··· Supplied records ···

(* ===== verification/Mmc.v ===== *)
(** * SD/MMC clock setup (src/src/mmc_a733.c, [mmc_register] of
    src/src/platform_shims.c)

    The closed MMC core's structures are memory: the program state maps byte
    addresses of aligned 32-bit words to their values.  [timer_get_us] and
    [mmc_init] are external.  The polling loop runs on fuel; MmcProps.v bounds
    it by the timer. *)

From Stdlib Require Import String.
From S2P Require Import Prelude Machine Console Clock Gpio.

Local Open Scope string_scope.
Local Open Scope list_scope.
Local Open Scope Z_scope.

Definition SDC2_BASE : Z := 0x04022000.
Definition SDC2_CLK : Z := 0x02002d20.
Definition REG (off : Z) : Z := SDC2_BASE + off.

(** Word memory. *)
Definition words : Type := Z -> Z.
Definition store (a v : Z) (m : words) : words := fun b => if b =? a then u32 v else m b.

Class HasMmcCalls (C : Type) `{HasPrintf C} := {
  c_timer_get_us : C;
  c_mmc_init : Z -> C
}.

Section Mmc.
Context {C : Type} `{HasMmcCalls C}.
Local Abbreviation M := (M C words).
(* where the linker put [a7s_mmc2_set_ios] and [mmc_devices] *)
Context (set_ios_address mmc_devices : Z).

Definition timer_get_us : M Z := let! t := call c_timer_get_us in ret (u32 t).

(** [MMC_WORD(mmc, off)] as a value and as a left-hand side. *)
Definition MMC_WORD (mmc off : Z) : M Z := let! m := get in ret (u32 (m (mmc + off))).
Definition MMC_WORD_set (mmc off v : Z) : M unit := let! m := get in put (store (mmc + off) v m).

(** The [while] loop of [a7s_mmc2_update_clock]; true is a timeout. *)
Fixpoint update_clock_loop (fuel : nat) (start : Z) : M bool :=
  match fuel with
  | O => stop_now OutOfFuel
  | Datatypes.S fuel =>
      let! v := readl (REG 0x18) in
      if nonzero (Z.land v (BIT 31)) then
        let! now := timer_get_us in
        if 100000 <=? u32 (now - start) then ret true else update_clock_loop fuel start
      else ret false
  end.

Definition a7s_mmc2_update_clock (fuel : nat) (clock_control : Z) : M Z :=
  let! start := timer_get_us in
  writel (Z.lor clock_control (BIT 31)) (REG 0x04);;
  writel 0x80202000 (REG 0x18);;
  let! late := update_clock_loop fuel start in
  if late then printf "A7S SDC2: clock update timeout\n" [];; ret (-1)
  else
    let! v := readl (REG 0x38) in
    writel v (REG 0x38);;
    writel clock_control (REG 0x04);;
    ret 0.

(** Label [failed]. *)
Definition set_ios_failed (host requested width : Z) : M unit :=
  MMC_WORD_set host 0x1c 1;;
  printf "A7S SDC2: rejected clock setup req=%u width=%u\n" [N_ requested; N_ width].

(** [writel(readl(REG(off)) & keep | set, REG(off))] *)
Definition reg_update (off clear set : Z) : M unit :=
  let! v := readl (REG off) in writel (Z.lor (Z.land v (cnot32 clear)) set) (REG off).

Definition sdr_divider (requested : Z) : Z := u32 (12000000 + requested - 1) / requested.

(** The register programming between the checks and the second clock update. *)
Definition set_ios_program (divider width : Z) : M unit :=
  writel 0 SDC2_CLK;;
  writel (Z.lor 0x80000000 (u32 (divider - 1))) SDC2_CLK;;
  reg_update 0x5c (BIT 31) 0;;
  reg_update 0x00 (BIT 10) 0;;
  reg_update 0x10c (BIT 31) 0;;
  writel (if width =? 8 then 2 else if width =? 4 then 1 else 0) (REG 0x0c);;
  let! v := readl (REG 0x140) in
  let value := Z.land v (cnot32 (Z.lor (shl32 3 16) (BIT 7))) in
  writel (u32 (divider - 1)) SDC2_CLK;;
  writel (Z.lor value (BIT 16)) (REG 0x140);;
  writel (Z.lor 0x80000000 (u32 (divider - 1))) SDC2_CLK;;
  reg_update 0x144 0x3f 0x80;;
  reg_update 0x104 0 1.

Definition a7s_mmc2_set_ios (fuel : nat) (mmc : Z) : M unit :=
  let! requested := MMC_WORD mmc 0x48 in
  let! width := MMC_WORD mmc 0x44 in
  let! host := MMC_WORD mmc 0x20 in
  let! r := a7s_mmc2_update_clock fuel 0 in
  if nonzero r then set_ios_failed host requested width
  else if requested =? 0 then ret tt
  else
  let! bad :=
    (if (requested <? 400000) || (12000000 <? requested) then ret true
     else let! ddr := MMC_WORD mmc 0x104 in
          ret ((1 <? ddr) || (negb (width =? 1) && negb (width =? 4) && negb (width =? 8)))) in
  if bad then set_ios_failed host requested width
  else
    let divider := sdr_divider requested in
    set_ios_program divider width;;
    let! r := a7s_mmc2_update_clock fuel (BIT 16) in
    if nonzero r then set_ios_failed host requested width
    else
      MMC_WORD_set mmc 0x48 (12000000 / divider);;
      let! actual := MMC_WORD mmc 0x48 in
      let! ccu := readl SDC2_CLK in
      let! clk := readl (REG 0x04) in
      let! sfc := readl (REG 0x104) in
      printf "A7S SDC2: req=%u actual=%u width=%u CCU=%08x CLK=%08x SFC=%08x\n"
        [N_ requested; N_ actual; N_ width; N_ ccu; N_ clk; N_ sfc].

Definition a7s_mmc2_install_clock (mmc : Z) : M unit :=
  MMC_WORD_set mmc 0x34 400000;;
  MMC_WORD_set mmc 0x38 12000000;;
  MMC_WORD_set mmc 0x3c 12000000;;
  MMC_WORD_set mmc 0xac set_ios_address.

Definition mmc_register (sdc_no mmc : Z) : M Z :=
  MMC_WORD_set mmc_devices (4 * sdc_no) mmc;;
  let! timeout := MMC_WORD mmc 0xe8 in
  (if timeout =? 0 then MMC_WORD_set mmc 0xe8 0xffff else ret tt);;
  (if sdc_no =? 0 then a7s_mmc0_config_pins
   else if sdc_no =? 2 then a7s_mmc2_install_clock mmc
   else ret tt);;
  call (c_mmc_init mmc).
End Mmc.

···

* _Description of the task_
Read through the entries, then copy every line where the string "Require" is found.

* _Solution to this task_
From Stdlib Require Import String.
From S2P Require Import Prelude Machine Console Clock Gpio.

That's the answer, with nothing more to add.